* **DESCRIPTION OF THE TASK**:
Each of the lines below must be retyped character for character.

(Dataset entries)
§
(** [n] entries from [i]; whether the directory is at its end. *)
Fixpoint dir_sector (n : nat) (i : Z) (sector_buf : list Z) : outcome (list line * bool) :=
  match n with
  | O => Ret ([], false)
  | S n =>
      let! t := dir_entry sector_buf i in
      match t with
      | Return => Ret ([], true)
      | Continue => dir_sector n (i + 1) sector_buf
      | Show l => let! '(ls, e) := dir_sector n (i + 1) sector_buf in Ret (l :: ls, e)
      end
  end.

(** ** The device *)
Section device.
Context {D : Type}.

(** [trait BlockDevice] *)
Class BlockDevice := { device_read : Z -> list Z -> D -> outcome (result unit BlockError * list Z * D) }.
Context {BD : BlockDevice}.

(** [n] sectors from the [s]th on. *)
Fixpoint dir_sectors (n : nat) (s root_lba : Z) (d : D) : outcome (list line * D) :=
  match n with
  | O => Ret ([], d)
  | S n =>
      let! lba := u32_add root_lba s in
      let! '(r, sector_buf, d) := device_read lba (replicate 512 0) d in
      match r with
      | Err e => Ret ([ReadError (Dir lba) e], d)
      | Ok _ =>
          let! '(ls, e) := dir_sector 16 0 sector_buf in
          if e then Ret (ls, d) else let! '(ls', d) := dir_sectors n (s + 1) root_lba d in Ret (ls ++ ls', d)
      end
  end.
Lemma inspect_thread_spec_witness : inspect_thread 100 [link_globals false; link_globals false; link_globals true] = Ret (Some
  [Volume 64 1024 16 1 None; Group 0 5; NoJournal; Root 2 Directory 1024; Entries 4;
   Entry 100 (lit "."); Entry 100 (lit "lost+found"); Entry 102 (lit "hello.txt"); Entry 102 (lit "large.txt");
   Text (lit "hello.txt full") (lit "<invalid utf8>"); Text (lit "hello.txt [5..10]") [5; 6; 7; 8; 9]; Text (lit "hello.txt [10..]") (lit "<invalid utf8>");
   Text (lit "large.txt indirect") []; Found 1 (lit "hello.txt"); Found 2 (lit "hello.txt"); Found 3 (lit "hello.txt"); Found 4 (lit "lost+found")]).
Proof.
  assert (Hh : named link_volume link_sb [link_dir] (lit "hello.txt") Ext2.demo_file) by (eapply (link_named _ 2%nat (Ext2.mkRaw 12 (lit "hello.txt") 1)); [vm_compute; reflexivity|eexists; vm_compute; reflexivity]).
  assert (Hl : named link_volume link_sb [link_dir] (lit "large.txt") Ext2.demo_file) by (eapply (link_named _ 3%nat (Ext2.mkRaw 12 (lit "large.txt") 1)); [vm_compute; reflexivity|eexists; vm_compute; reflexivity]).
  assert (Hf : named link_volume link_sb [link_dir] (lit "lost+found") demo_root) by (eapply (link_named _ 1%nat (Ext2.mkRaw 2 (lit "lost+found") 2)); [vm_compute; reflexivity|eexists; vm_compute; reflexivity]).
  pose proof (inspect_thread_spec 100 2 link_volume link_sb demo_root 1024 [30] [link_dir] link_geometry link_root_stored ltac:(cbn; lia)
    [link_globals false; link_globals false] (link_globals true) [] demo_root Ext2.demo_file Ext2.demo_data Ext2.demo_file Ext2.demo_data demo_root) as H.
  cbn [app] in H. rewrite H; [vm_compute; reflexivity|..].
  - by repeat constructor.
  - reflexivity.
  - exact link_mounted.
  - vm_compute. reflexivity.
  - vm_compute. reflexivity.
  - vm_compute. discriminate.
  - vm_compute. reflexivity.
  - intros n Hn. vm_compute in Hn. discriminate Hn.
  - split; [exact Hh|]. exists [20; 21]. apply link_file_stored.
  - split; [exact Hl|]. exists [20; 21]. apply link_file_stored.
  - exact Hf.
Defined.

End Ext2Inspect.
§
* **THE ANSWER**:
(** [n] entries from [i]; whether the directory is at its end. *)
Fixpoint dir_sector (n : nat) (i : Z) (sector_buf : list Z) : outcome (list line * bool) :=
  match n with
  | O => Ret ([], false)
  | S n =>
      let! t := dir_entry sector_buf i in
      match t with
      | Return => Ret ([], true)
      | Continue => dir_sector n (i + 1) sector_buf
      | Show l => let! '(ls, e) := dir_sector n (i + 1) sector_buf in Ret (l :: ls, e)
      end
  end.

(** ** The device *)
Section device.
Context {D : Type}.

(** [trait BlockDevice] *)
Class BlockDevice := { device_read : Z -> list Z -> D -> outcome (result unit BlockError * list Z * D) }.
Context {BD : BlockDevice}.

(** [n] sectors from the [s]th on. *)
Fixpoint dir_sectors (n : nat) (s root_lba : Z) (d : D) : outcome (list line * D) :=
  match n with
  | O => Ret ([], d)
  | S n =>
      let! lba := u32_add root_lba s in
      let! '(r, sector_buf, d) := device_read lba (replicate 512 0) d in
      match r with
      | Err e => Ret ([ReadError (Dir lba) e], d)
      | Ok _ =>
          let! '(ls, e) := dir_sector 16 0 sector_buf in
          if e then Ret (ls, d) else let! '(ls', d) := dir_sectors n (s + 1) root_lba d in Ret (ls ++ ls', d)
      end
  end.
Lemma inspect_thread_spec_witness : inspect_thread 100 [link_globals false; link_globals false; link_globals true] = Ret (Some
  [Volume 64 1024 16 1 None; Group 0 5; NoJournal; Root 2 Directory 1024; Entries 4;
   Entry 100 (lit "."); Entry 100 (lit "lost+found"); Entry 102 (lit "hello.txt"); Entry 102 (lit "large.txt");
   Text (lit "hello.txt full") (lit "<invalid utf8>"); Text (lit "hello.txt [5..10]") [5; 6; 7; 8; 9]; Text (lit "hello.txt [10..]") (lit "<invalid utf8>");
   Text (lit "large.txt indirect") []; Found 1 (lit "hello.txt"); Found 2 (lit "hello.txt"); Found 3 (lit "hello.txt"); Found 4 (lit "lost+found")]).
Proof.
  assert (Hh : named link_volume link_sb [link_dir] (lit "hello.txt") Ext2.demo_file) by (eapply (link_named _ 2%nat (Ext2.mkRaw 12 (lit "hello.txt") 1)); [vm_compute; reflexivity|eexists; vm_compute; reflexivity]).
  assert (Hl : named link_volume link_sb [link_dir] (lit "large.txt") Ext2.demo_file) by (eapply (link_named _ 3%nat (Ext2.mkRaw 12 (lit "large.txt") 1)); [vm_compute; reflexivity|eexists; vm_compute; reflexivity]).
  assert (Hf : named link_volume link_sb [link_dir] (lit "lost+found") demo_root) by (eapply (link_named _ 1%nat (Ext2.mkRaw 2 (lit "lost+found") 2)); [vm_compute; reflexivity|eexists; vm_compute; reflexivity]).
  pose proof (inspect_thread_spec 100 2 link_volume link_sb demo_root 1024 [30] [link_dir] link_geometry link_root_stored ltac:(cbn; lia)
    [link_globals false; link_globals false] (link_globals true) [] demo_root Ext2.demo_file Ext2.demo_data Ext2.demo_file Ext2.demo_data demo_root) as H.
  cbn [app] in H. rewrite H; [vm_compute; reflexivity|..].
  - by repeat constructor.
  - reflexivity.
  - exact link_mounted.
  - vm_compute. reflexivity.
  - vm_compute. reflexivity.
  - vm_compute. discriminate.
  - vm_compute. reflexivity.
  - intros n Hn. vm_compute in Hn. discriminate Hn.
  - split; [exact Hh|]. exists [20; 21]. apply link_file_stored.
  - split; [exact Hl|]. exists [20; 21]. apply link_file_stored.
  - exact Hf.
Defined.

End Ext2Inspect.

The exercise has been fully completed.